▶ [WHAT IS BEING ASKED]
Would you count the lines in the material below that include the string "edges"? Only the number is needed.

▶ [RECORDED DATA]
Lemma cancelOrder_again_witness :
  ∃ n : nat,
    1000 < totalStock (products (cancelTimes n Scenario.cancelled
                                   Scenario.alice 100)).
Proof.
  apply (proj2 (proj2 (cancelOrder_again Scenario.cancelled Scenario.alice 100
                  (Order.set_status "Cancelled" Scenario.shirtOrder)
                  ltac:(by_evaluation) ltac:(by vm_compute)
                  eq_refl ltac:(by left)))).
  exists (OrderItem.mk Scenario.shirt "Item" 2 "M" 499 None).
  split; [apply list_elem_of_here|].
  exists (Product.mk 5 499). by vm_compute.
Defined.

(** ** addToCart *)

Lemma Cart_save_inl owner cart db db' :
  Cart_save owner cart db = inl db' →
  db' = set_carts (<[owner := cart]> (carts db)) db
  ∧ Forall (λ i, 1 ≤ CartItem.quantity i) (Cart.items cart).
Proof.
  unfold Cart_save. destruct (forallb _ _) eqn:Hv; [|done].
  intros [= <-]. split; [done|].
  apply Forall_forall. intros i Hi.
  rewrite forallb_forall in Hv. apply list_elem_of_In, Hv in Hi.
  unfold cartItemValid in Hi. lia.
Qed.
(** [[...new Set(l)]]: the distinct elements, first occurrences kept. *)
Fixpoint distinctFrom (seen : list string) (l : list string) : list string :=
  match l with
  | [] => []
  | x :: r =>
      if Js.mem x seen then distinctFrom seen r
      else x :: distinctFrom (x :: seen) r
  end.

Definition distinct (l : list string) : list string := distinctFrom [] l.

Definition ratio (a b : nat) : Q := inject_Z (Z.of_nat a) / inject_Z (Z.of_nat b).

End GraphTypes.

(* ===================================================================== *)
(** * GraphIndexer *)
(* ===================================================================== *)

Module GraphIndexer.
Import Js GraphTypes.

Record GraphIndexerConfig : Type := mkConfig {
  maxDepth : Q;
  maxResults : nat;
  enableCrossReferences : bool;
  precomputeRelationships : bool;
  minEdgeWeight : Q
}.

Definition DEFAULT_CONFIG : GraphIndexerConfig :=
  {| maxDepth := 3; maxResults := 10; enableCrossReferences := true;
     precomputeRelationships := true; minEdgeWeight := 0.1 |}.

(** The result of [analyzeParagraph]. *)
Record ParagraphInfo : Type := mkParagraphInfo {
  isSection : bool;
  info_title : string;
  info_level : Z
}.

(** The record [retrieveContent] builds for a node. *)
Record Retrieved : Type := mkRetrieved {
  r_nodeId : string;
  r_title : string;
  r_content : string;
  r_summary : string
}.

Definition analyzeParagraph (paragraph : string) : ParagraphInfo :=
  match matchMarkdown paragraph with
  | Some (hashes, rest) =>
      mkParagraphInfo true rest (Z.min (Z.of_nat (String.length hashes)) 4)
  | None =>
  match matchNumbered paragraph with
  | Some (num, rest) =>
      mkParagraphInfo true rest
        (Z.min (Z.of_nat (length (splitChar 46 num))) 4)
  | None =>
  if testCommonSections paragraph && (String.length paragraph <? 50)%nat
  then mkParagraphInfo true paragraph 1
  else mkParagraphInfo false "" 0
  end end.

Definition splitIntoParagraphs (content : string) : list string :=
  filter (fun p => (0 <? String.length p)%nat) (map trim (splitBlankLines content)).

Definition generateSummary (content : list string) : string :=
  let t := join " " content in
  let maxLen := 200%nat in
  if (String.length t <=? maxLen)%nat then t
  else (substring 0 (maxLen - 3) t ++ "...")%string.

Definition extractKeywords (text : string) : list string :=
  firstn 10
    (filter (fun word => (3 <? String.length word)%nat)
       (splitWs (blankPunctuation (toLowerCase text)))).

Definition calculateSemanticSimilarity (node1 node2 : GraphNode) : Q :=
  let keywords1 := keywordsOf node1 in
  let keywords2 := keywordsOf node2 in
  if (length keywords1 =? 0)%nat || (length keywords2 =? 0)%nat then 0
  else
    let intersection := filter (fun k => mem k keywords2) keywords1 in
    let union := distinct (keywords1 ++ keywords2) in
    ratio (length intersection) (length union).

Definition calculateNodeCentrality (nodeId : string) (edges : list GraphEdge) : Q :=
  let connections :=
    filter (fun e => (from e =? nodeId)%string || (to e =? nodeId)%string) edges in
  Qmin (inject_Z (Z.of_nat (length connections)) / 10) 1.

Section Indexer.

Variable config : GraphIndexerConfig.
(** The k-th identifier drawn by [generateNodeId], its ['node_'] prefix
    included. *)
Variable genId : nat -> string.

Definition blankLine : string := str ["010"%char; "010"%char].
(** * leetcode-agent: the delivery pipeline, its ledger and its scheduler

    A shallow embedding of the Python sources

      - [src/database/models.py], [src/database/db_manager.py]
      - [src/coordinator.py]
      - [src/config.py], [main.py]
      - [src/scheduler/daily_scheduler.py]
      - [src/agents/solve_agent.py], [src/agents/fetch_agent.py]

    followed by the properties of the delivery pipeline stated over it.

    Conventions of the embedding.
      - Python [str] is [string]; the string helpers ([lower], [strip], ...)
        are the ASCII fragment of the Python methods.
      - SQLite [INTEGER] keys and Python [int] are [Z].
      - A SQLite table is the list of its rows in rowid order.
      - [CURRENT_TIMESTAMP] and [datetime.now()] are readings of a logical
        clock, a [nat].
      - SQLite and the file system are assumed to work: the
        [except Exception] arms of [DatabaseManager] that only answer I/O
        errors are not reachable in the model.  [sqlite3.IntegrityError],
        which the schema can raise on ordinary input, is modelled, and so
        is the [OverflowError] of [add_user] for a delay that does not
        fit SQLite's 64-bit integer. *)

From Stdlib Require Import ZArith Lia Ascii.
From stdpp Require Import base option list strings gmap.

Open Scope Z_scope.

(** ** Python values shared by the modules *)

Definition Timestamp := nat.

(** [Optional[str]] arguments: [None] and the empty string are both falsy. *)
Definition truthy (s : option string) : bool :=
  match s with
  | Some s' => negb (bool_decide (s' = ""))
  | None => false
  end.

Definition eqb_str (a b : string) : bool := bool_decide (a = b).
Definition eqb_Z (a b : Z) : bool := bool_decide (a = b).

(** ** src/database/models.py *)

Module User.
Record t := mk {
  id : Z;
  email : string;
  preferred_language : string;
  preferred_difficulty : string;
  solution_delivery : string;
  solution_delay_hours : Z;
  preferred_time : string;
  timezone : string;
  is_active : bool;
  created_at : Timestamp;
  updated_at : Timestamp
}.

Definition set_preferred_language (v : string) (u : t) : t :=
  mk (id u) (email u) v (preferred_difficulty u) (solution_delivery u)
     (solution_delay_hours u) (preferred_time u) (timezone u) (is_active u)
     (created_at u) (updated_at u).
Definition set_preferred_difficulty (v : string) (u : t) : t :=
  mk (id u) (email u) (preferred_language u) v (solution_delivery u)
     (solution_delay_hours u) (preferred_time u) (timezone u) (is_active u)
     (created_at u) (updated_at u).
Definition set_is_active (v : bool) (u : t) : t :=
  mk (id u) (email u) (preferred_language u) (preferred_difficulty u)
     (solution_delivery u) (solution_delay_hours u) (preferred_time u)
     (timezone u) v (created_at u) (updated_at u).
Definition set_updated_at (v : Timestamp) (u : t) : t :=
  mk (id u) (email u) (preferred_language u) (preferred_difficulty u)
     (solution_delivery u) (solution_delay_hours u) (preferred_time u)
     (timezone u) (is_active u) (created_at u) v.
End User.

Module Problem.
Record t := mk {
  id : Z;
  title : string;
  description : string;
  difficulty : string;
  test_cases : string;
  constraints : string;
  examples : string;
  hints : string;
  tags : string;
  created_at : Timestamp
}.
End Problem.
(** * AMD water-quality pipeline: proximity join, health index, cleaning

    A shallow embedding of the numeric and bookkeeping cores of the
    pipeline scripts:

    - [archive_experimental/mine_proximity_join_pa8.py]
      ([compute_nearest_chunk], [latest_checkpoint], [append_to_output],
      the checkpointed main loop),
    - [archive_experimental/mine_proximity_join_pa.py]
      (the radius-limited join and the nearest-type summary),
    - [archive_experimental/watershed_health_huc12.py]
      ([safe_norm], [Sickness_Index], the dense ranking),
    - [src/amd_cleaner.py] ([clean_wqx_file]),
    - [src/amd_feature_engineer.py] (the [AMD_impacted] label).

    Floating-point columns are modelled as [option Q]: [None] is the
    null / NaN cell of a pandas column, [Some q] an exact rational.
    Python dicts are [gmap]s, data frames are lists of rows or of
    columns, files are explicit state. *)

From Stdlib Require Import QArith Qabs Qminmax Lqa Lia List Bool String Ascii Arith.
From Stdlib Require Import Sorted Permutation.
From Stdlib Require OrderedTypeEx.
From stdpp Require Import gmap strings list fin_maps.

Set Warnings "-abstract-large-number".
Local Open Scope Q_scope.

(* ================================================================== *)
(** ** Null-aware cells *)
(* ================================================================== *)

(** A float cell of a data frame. *)
Abbreviation cell := (option Q).

(** [a < b] on cells, as numpy evaluates it: a comparison with NaN is
    [False]. *)
Definition cell_ltb (a b : cell) : bool :=
  match a, b with
  | Some x, Some y => if Qlt_le_dec x y then true else false
  | _, _ => false
  end.

(* ================================================================== *)
(** ** amd_feature_engineer.py: the AMD impact label *)
(* ================================================================== *)

Module FeatureEngineer.
(** *** Requests that address a task the store does not have *)

(** X22.  A request of any registered method that addresses a task the
    store does not hold ([message.taskId] for [message/send] and
    [message/stream], [params.id] or [params.taskId] for the others) is
    answered with one TaskNotFound error (-32001) and nothing else; the
    agent executor is not consulted and the server's state does not
    change. *)
Theorem unknown_task_not_found uuid st request abortSignal taskId :
  addressedTask request = Some taskId ->
  _taskStore st !! taskId = None ->
  exists hr message,
    (forall executor,
       handleRequest (runningServer executor uuid st) request abortSignal =
         Ok (hr, runningServer executor uuid st))
    /\ (forall m, wireFrames hr m =
          [Failure (req_id request) (mkError (-32001) message)]).
Proof.
  unfold addressedTask. intros Ha Hstore.
  destruct (params request) as [message|id|tid config|] eqn:Hp; [| | |done];
    case_bool_decide as Hm; try done.
  - rewrite !elem_of_cons, elem_of_nil in Hm. destruct Hm as [Hm|[Hm|[]]].
    + eexists _, _. split.
      * intros executor. rewrite handleRequest_route, Hm.
        change (route executor uuid "message/send")
          with (Some (single (_handleMessageSend executor uuid))).
        unfold single, _handleMessageSend, _handleMessage. rewrite Hp, Ha, Hstore.
        reflexivity.
      * done.
    + eexists _, _. split.
      * intros executor. rewrite handleRequest_route, Hm.
        change (route executor uuid "message/stream")
          with (Some (streaming (_handleMessageStream executor uuid))).
        unfold streaming, _handleMessageStream, _handleMessage. rewrite Hp, Ha, Hstore.
        reflexivity.
      * done.
  - injection Ha as ->.
    rewrite !elem_of_cons, elem_of_nil in Hm. destruct Hm as [Hm|[Hm|[Hm|[]]]].
    + eexists _, _. split.
      * intros executor. rewrite handleRequest_route, Hm.
        change (route executor uuid "tasks/cancel")
          with (Some (single (_handleTaskCancel executor))).
        unfold single, _handleTaskCancel. rewrite Hp, Hstore. reflexivity.
      * done.
    + eexists _, _. split.
      * intros executor. rewrite handleRequest_route, Hm.
        change (route executor uuid "tasks/pushNotificationConfig/get")
          with (Some (single _handleTaskPushNotificationGet)).
        unfold single, _handleTaskPushNotificationGet. rewrite Hp, Hstore. reflexivity.
      * done.
    + eexists _, _. split.
      * intros executor. rewrite handleRequest_route, Hm.
        change (route executor uuid "tasks/resubscribe")
          with (Some (streaming _handleTaskResubscribe)).
        unfold streaming, _handleTaskResubscribe. rewrite Hp, Hstore. reflexivity.
      * done.
  - injection Ha as ->. eexists _, _. split.
    + intros executor. rewrite handleRequest_route, Hm.
      change (route executor uuid "tasks/pushNotificationConfig/set")
        with (Some (single _handleTaskPushNotificationSet)).
      unfold single, _handleTaskPushNotificationSet. rewrite Hp, Hstore. reflexivity.
    + done.
Qed.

▶ [EXERCISE ANSWER]
2